Yes, building a well was quite an engineering feat, mostly because even if it weren’t so terribly large (a 5 meters in depth at most, I think), they had to collect just rainwater. Salt was anathema for these wells; many were built in a way that the manholes were a little taller than the rest of the soil, just in case. Clay was used for isolating the thing beyond the soil.
But they had quite a time to build them all up, and most of all, if your well was under construction, there was another one just right there to use.
And, acqua alta (tides flooding the city) is mostly a thing of the last two centuries.
Sands DO filter water well. Maybe now it wouldn’t pass our stricter regulations (especially with our modern pollutants), but it seems that didn’t stop the city.
It’s probably not easy to see this just coming to Venice proper, but the lagoon has quite a set of rivers that come to it or in near areas (the same rivers that “built” the original lagoon, and helped mantain it). So, drought can be fought by using boats that took water a little more into the rivers. Probabaly some 15 kilometers at most from the city center, in very calm waters. They even had, if my memory serves me right, boats of medium size just for collecting waters, probably used even in normal times.

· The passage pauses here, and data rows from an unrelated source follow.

(* ===== verification/NodeSteps.v ===== *)
(** raft/node.go: the node as a transition system. An event is one critical
    section of the node, in the order the mutex lets them in; a run is any
    sequence of events a correct cluster can produce. *)

From S2P Require Import Prelude Bytes GoIO Wal Messages ConfState DiskStorage StorageCorrect StorageMem LogFacts Node NodeWf.

(** ** Events *)

Inductive event :=
  | EvTick (kicked : bool)
  | EvVote (req : RequestVoteRequest)
  | EvVoteResp (newTerm : N) (resp : RequestVoteResponse)
  | EvAppend (req : AppendEntriesRequest)
  | EvAppendResp (peer : N) (req : AppendEntriesRequest) (resp : AppendEntriesResponse)
  | EvInstall (req : InstallSnapshotRequest) (tscript : list outcome)
  | EvSnapResp (peer : N) (req : InstallSnapshotRequest) (resp : InstallSnapshotResponse)
  | EvSent (peer : N)
  | EvRead (req : ReadIndexRequest)
  | EvReadResp (r : read_state) (resp : ReadIndexResponse)
  | EvPropose (command : bytes)
  | EvProposeConf (cc : ConfChange)
  | EvApply
  | EvSnapshot (index : N) (data : bytes) (tscript : list outcome).

(** What an event answers. [OutFault] is a snapshot that could not be stored:
    the log may be closed behind it, and in the handler of InstallSnapshot the
    mutex stays locked. *)
Inductive output :=
  | OutRpcs (rpcs : list rpc)
  | OutVote (resp : RequestVoteResponse)
  | OutAppend (resp : AppendEntriesResponse)
  | OutInstall (resp : InstallSnapshotResponse) (msg : option ApplyMsg)
  | OutRead (resp : ReadIndexResponse)
  | OutReading (r : read_state)
  | OutPropose (r : sum error (N * N))
  | OutApply (msgs : list ApplyMsg)
  | OutNone
  | OutFault.

Section node.
Context (Marshal : Entry -> bytes).

Definition exec (c : clock) (ev : event) (n : Node) : option (output * Node) :=
  match ev with
  | EvTick k => '(out, n) ← run_step c k n; Some (OutRpcs out, n)
  | EvVote req => '(resp, n) ← HandleRequestVote c n req; Some (OutVote resp, n)
  | EvVoteResp t resp => '(out, n) ← onVoteResponse Marshal c n t resp; Some (OutRpcs out, n)
  | EvAppend req => '(resp, n) ← HandleAppendEntries Marshal c n req; Some (OutAppend resp, n)
  | EvAppendResp peer req resp => n ← onAppendResponse c n peer req resp; Some (OutNone, n)
  | EvInstall req tscript =>
      '(resp, msg, unlocked, n) ← HandleInstallSnapshot Marshal c n req tscript;
      Some ((if unlocked : bool then OutInstall resp msg else OutFault), n)
  | EvSnapResp peer req resp => n ← onSnapshotResponse c n peer req resp; Some (OutNone, n)
  | EvSent peer => Some (OutNone, clearInflight n peer)
  | EvRead req => '(resp, n) ← HandleReadIndex c n req; Some (OutRead resp, n)
  | EvReadResp r resp => '(r, n) ← onReadResponse c n r resp; Some (OutReading r, n)
  | EvPropose cmd => '(r, n) ← Propose Marshal n cmd; Some (OutPropose r, n)
  | EvProposeConf cc => '(r, n) ← ProposeConfChange Marshal n cc; Some (OutPropose r, n)
  | EvApply => '(msgs, n) ← applier n; Some (OutApply msgs, n)
  | EvSnapshot index data tscript =>
      '(err, n) ← Snapshot Marshal n index data tscript;
      Some (match err with Some _ => OutFault | None => OutNone end, n)
  end.

(** What the rest of the cluster guarantees of an event. *)
Definition ev_ok (n : Node) (ev : event) : Prop :=
  match ev with
  | EvVoteResp _ _ | EvPropose _ | EvProposeConf _ => room n
  | EvAppend req => append_ok n req
  | EvInstall req _ => snap_ok req
  | _ => True
  end.

Lemma exec_ok c ev n :
  node_ok n -> ev_ok n ev ->
  exists out n', exec c ev n = Some (out, n') /\ (out <> OutFault -> node_ok n').
Proof.
  intros Hok Hev. destruct ev as [k|req|t resp|req|peer req resp|req ts|peer req resp|peer|req|r resp|cmd|cc| |index data ts]; simpl in *.
  - destruct (run_step_ok c k n Hok) as (out & n' & -> & ?). simpl. by do 2 eexists.
  - destruct (HandleRequestVote_ok c n req Hok) as (out & n' & -> & ?). simpl. by do 2 eexists.
  - destruct (onVoteResponse_ok Marshal c n t resp Hok Hev) as (out & n' & -> & ?). simpl. by do 2 eexists.
  - destruct (HandleAppendEntries_ok Marshal c n req Hok Hev) as (out & n' & -> & ?). simpl. by do 2 eexists.
  - destruct (onAppendResponse_ok c n peer req resp Hok) as (n' & -> & ?). simpl. by do 2 eexists.
  - destruct (HandleInstallSnapshot_ok Marshal c n req ts Hok Hev) as (r & m & u & n' & -> & Hu). simpl.
    do 2 eexists. split; [done|]. destruct u; [|done]. intros _. by apply Hu.
  - destruct (onSnapshotResponse_ok c n peer req resp Hok) as (n' & -> & ?). simpl. by do 2 eexists.
  - do 2 eexists. split; [done|]. intros _. by apply clearInflight_ok.
  - destruct (HandleReadIndex_ok c n req Hok) as (out & n' & -> & ?). simpl. by do 2 eexists.
  - destruct (onReadResponse_ok c n r resp Hok) as (out & n' & -> & ?). simpl. by do 2 eexists.
  - destruct (Propose_ok Marshal n cmd Hok Hev) as (out & n' & -> & ?). simpl. by do 2 eexists.
  - destruct (ProposeConfChange_ok Marshal n cc Hok Hev) as (out & n' & -> & ?). simpl. by do 2 eexists.
  - unfold applier. destruct (apply_loop_spec _ n Hok (Nat.lt_succ_diag_r _)) as (n' & -> & ? & _). simpl. by do 2 eexists.
  - destruct (Snapshot_ok Marshal n index data ts Hok) as (err & n' & -> & _ & He). simpl.
    do 2 eexists. split; [done|]. destruct err; [done|]. intros _. by apply He.
Qed.

(** Runs whose snapshots are stored without error; every other call on the
    device may fail. *)
Inductive steps : Node -> Node -> Prop :=
  | steps_refl n : steps n n
  | steps_step n n1 c ev out n2 :
      steps n n1 -> ev_ok n1 ev -> exec c ev n1 = Some (out, n2) -> out <> OutFault -> steps n n2.

Lemma steps_ok n n' : node_ok n -> steps n n' -> node_ok n'.
Proof.
  intros Hok. induction 1 as [|n n1 c ev out n2 _ IH Hev He Hout]; [done|].
  destruct (exec_ok c ev n1 (IH Hok) Hev) as (out' & n' & E & Hn). rewrite E in He. injection He as -> ->. by apply Hn.
Qed.

Lemma NewNode_ok Unmarshal c cfg :
  cfg_Peers cfg <> [] -> timer_ok (fill cfg) ->
  exists n, NewNode Unmarshal c cfg (mkSnapFiles None None None) None = Ok n /\ node_ok n /\ n_role n = follower.
Proof.
  intros Hp Ht. unfold NewNode, openDiskStorage. cbn [rbind load_snapshot sf_meta].
  cbn. unfold resetElectionTimerLocked, Int63n. cbn [n_cfg]. rewrite (proj2 (Z.leb_gt _ _) Ht). cbn [mbind option_bind].
  eexists. split; [reflexivity|]. split; [|done]. split; [|by eexists].
  split; simpl; [by split|done|done|done|done| |done].
  destruct (cfg_Peers cfg); [done|]. simpl. set_solver.
Qed.

(** C12. The node never panics and keeps its invariant: from a new node with peers and
    election timeouts in order, through any sequence of events (elections, votes, log
    replication, snapshots, membership changes, reads, applies), with any clock and
    any device failures outside snapshots, the log stays contiguous after the
    snapshot, snapIndex <= lastApplied <= commitIndex <= lastIndex, a leader has its
    progress maps and the membership is not empty; and the next event returns
    rather than panics. The requests among the events are such as a leader sends
    ([ev_ok]: contiguous entries that do not contradict what is committed), there
    is room for one more entry, and no snapshot fails to be stored. *)
Theorem node_invariant Unmarshal c0 cfg :
  cfg_Peers cfg <> [] -> timer_ok (fill cfg) ->
  exists n0, NewNode Unmarshal c0 cfg (mkSnapFiles None None None) None = Ok n0 /\
    forall n, steps n0 n ->
      node_wf n /\
      forall c ev, ev_ok n ev -> exists out n', exec c ev n = Some (out, n').
Proof.
  intros Hp Ht. destruct (NewNode_ok Unmarshal c0 cfg Hp Ht) as (n0 & E & Hok & _). exists n0. split; [done|].
  intros n Hn. pose proof (steps_ok _ _ Hok Hn) as Hok'. split; [apply Hok'|].
  intros c ev Hev. destruct (exec_ok c ev n Hok' Hev) as (out & n' & He & _). by do 2 eexists.
Qed.

(** With timeouts out of order no node starts. *)
Theorem bad_timeouts_panic Unmarshal c cfg files wal n : ~ timer_ok (fill cfg) -> NewNode Unmarshal c cfg files wal <> Ok n.
Proof.
  intros Ht. unfold NewNode. destruct (openDiskStorage _ _ _ _) as [s| |]; cbn [rbind]; [|done..].
  destruct (resetElectionTimerLocked c _) as [n1|] eqn:E; [|done]. by apply reset_inv in E as [? _].
Qed.

End node.

(** ** Witnesses *)

Definition clock0 : clock := mkClock 0 0.
Definition sample_cfg (id : N) : Config := mkConfig id [1; 2; 3]%N ∅ 0 0 0.

Lemma node_invariant_witness :
  exists n0, NewNode sample_Unmarshal clock0 (sample_cfg 1) (mkSnapFiles None None None) None = Ok n0 /\
    forall n, steps sample_Marshal n0 n ->
      node_wf n /\
      forall c ev, ev_ok n ev -> exists out n', exec sample_Marshal c ev n = Some (out, n').
Proof. apply (node_invariant sample_Marshal sample_Unmarshal clock0 (sample_cfg 1)); [discriminate|reflexivity]. Defined.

Even now that we have factories and well, surely bathe ourselves more than in that days, water use is more than 80% dedicated to irrigation and themoelectric power, things that Venice didn’t ever thougth of (well, maybe irrigation was thought about, because Venice and the lagoon, oddly for us that see her in this days, did have quite some gardens and kitchen gardens, but of course irrigation was not the issue).

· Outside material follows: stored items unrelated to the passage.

Lemma store_entries_path n new err n' :
  Forall entry_ok new -> store_entries Marshal n new = Some (err, n') -> npath n n'.
Proof.
  intros Hn. unfold store_entries. destruct new as [|e new]; [by intros [= <- <-]|].
  destruct (appendEntries _ _ _) as [[err1 s1]|] eqn:E; [|done]. cbn [mbind option_bind].
  assert (npath n (set_store n s1)) as H by (eapply npath_one; [by eapply st_append, E|done..]).
  destruct err1; [by intros [= <- <-]|]. destruct (sync s1) as [[err2 s2]|] eqn:E2; [|done]. intros [= <- <-].
  etrans; [exact H|]. eapply npath_one; [eapply st_sync, E2|done..].
Qed.

Lemma HandleAppendEntries_path c n req resp n' :
  (ae_Term req < two64)%N -> Forall entry_ok (ae_Entries req) ->
  HandleAppendEntries Marshal c n req = Some (resp, n') -> npath n n'.
Proof.
  intros Ht He. unfold HandleAppendEntries. destruct (ae_Term req <? n_term n)%N; [by intros [= <- <-]|].
  destruct (follow_leader _ _ _ _) as [n1|] eqn:E1; [|done]. cbn [mbind option_bind]. apply follow_leader_path in E1; [|done].
  destruct (check_prev _ _) as [[r|]|]; [by intros [= <- <-]| |done]. cbn [mbind option_bind].
  destruct (toAppend _ _) as [new|] eqn:E2; [|done]. cbn [mbind option_bind]. apply toAppend_sub in E2; [|done].
  destruct (store_entries _ _ _) as [[err n2]|] eqn:E3; [|done]. cbn [mbind option_bind]. apply store_entries_path in E3; [|done].
  assert (npath n n2) as H by by etrans.
  destruct err; intros [= <- <-]; [done|]. etrans; [exact H|]. unfold follow_commit. destruct (_ <? _)%N; by apply npath_same.
Qed.

(** The membership of a snapshot message can be stored. *)
Definition snap_fits (req : InstallSnapshotRequest) : Prop :=
  forall cs, is_ConfState req <> [] -> decodeConfState (is_ConfState req) = Ok cs -> conf_fits cs.

Lemma follow_leader_conf c n t id n' : follow_leader c n t id = Some n' -> n_conf n' = n_conf n.
Proof.
  unfold follow_leader, stepDownLocked. destruct (_ || _); [|by intros [d ->]%reset_deadline]. intros E. peel E. apply reset_deadline in E as [d ->].
  apply bind_Some in Em as (n1 & E1 & [d1 ->]%reset_deadline). destruct (_ <? _)%N; [|by injection E1 as <-].
  destruct (setHardState _ _ _) as [[err s']|]; [|done]. by injection E1 as <-.
Qed.

Lemma HandleInstallSnapshot_path c n req ts resp msg u n' :
  (is_Term req < two64)%N -> snap_fits req -> conf_fits (n_conf n) ->
  HandleInstallSnapshot Marshal c n req ts = Some (resp, msg, u, n') ->
  spath n n' /\ (u = true -> conf_fits (n_conf n')).
Proof.
  intros Ht Hs Hc. unfold HandleInstallSnapshot. destruct (is_Term req <? n_term n)%N; [by intros [= <- <- <- <-]|].
  destruct (follow_leader _ _ _ _) as [n1|] eqn:E1; [|done]. cbn [mbind option_bind].
  pose proof (follow_leader_conf _ _ _ _ _ E1) as Ec. apply follow_leader_path in E1; [|done].
  destruct (is_LastIncludedIndex req <=? _)%N; [intros [= <- <- <- <-]; rewrite Ec; by split; [apply E1|]|].
  set (conf := match is_ConfState req with [] => _ | _ => _ end).
  assert (conf_fits conf) as Hcf.
  { subst conf. rewrite Ec. destruct (is_ConfState req) as [|b bs] eqn:Eb; [done|].
    destruct (decodeConfState (b :: bs)) as [cs| |] eqn:Ed; [|done..]. apply Hs; by rewrite Eb. }
  destruct (saveSnapshot _ _ _ _ _ _ _) as [[err s']|] eqn:E2; [|done]. cbn [mbind option_bind].
  assert (npath n (set_store n1 s')) as H.
  { etrans; [exact E1|]. eapply npath_one; [by eapply st_snap, E2|done..]. }
  destruct err; intros [= <- <- <- <-]; (split; [|done]); [apply H|]. etrans; [apply H|by apply spath_same].
Qed.

Lemma Snapshot_path n index data ts err n' :
  conf_fits (n_conf n) -> Snapshot Marshal n index data ts = Some (err, n') -> npath n n'.
Proof.
  intros Hc. unfold Snapshot. destruct (_ <? _)%N; [by intros [= <- <-]|].
  destruct (termAt _ _) as [[t ok]|]; [|done]. cbn [mbind option_bind]. destruct (negb ok); [by intros [= <- <-]|].
  destruct (saveSnapshot _ _ _ _ _ _ _) as [[err1 s']|] eqn:E; [|done]. intros [= <- <-]. eapply npath_one; [by eapply st_snap, E|done..].
Qed.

Add to this the fact that alcol beverages were used also because they were often more safe to drink than water just out of the well, or that the water closet was not used (unfortunately for poor early hours travellers, alas!), and the thing is more plausible.
No apologies necessary, good post. (My Italian girlfriend has a number of relatives who despite having lived in the U.S. for many years don’t speak English half as well as what you just demonstrated.)
“After separating most floc, the water is filtered as the final step to remove remaining suspended particles and unsettled floc. The most common type of filter is a rapid sand filter. Water moves vertically through sand which often has a layer of activated carbon or anthracite coal above the sand. The top layer removes organic compounds, which contribute to taste and odour. The space between sand particles is larger than the smallest suspended particles, so simple filtration is not enough. Most particles pass through surface layers but are trapped in pore spaces or adhere to sand particles. Effective filtration extends into the depth of the filter. This property of the filter is key to its operation: if the top layer of sand were to block all the particles, the filter would quickly clog.”
I know that the city of St. Paul is currently replacing their sand filters with more modern equipment. According to the city web site article, the filters are 36 inches of charcoal with 4 inches of sand underneath.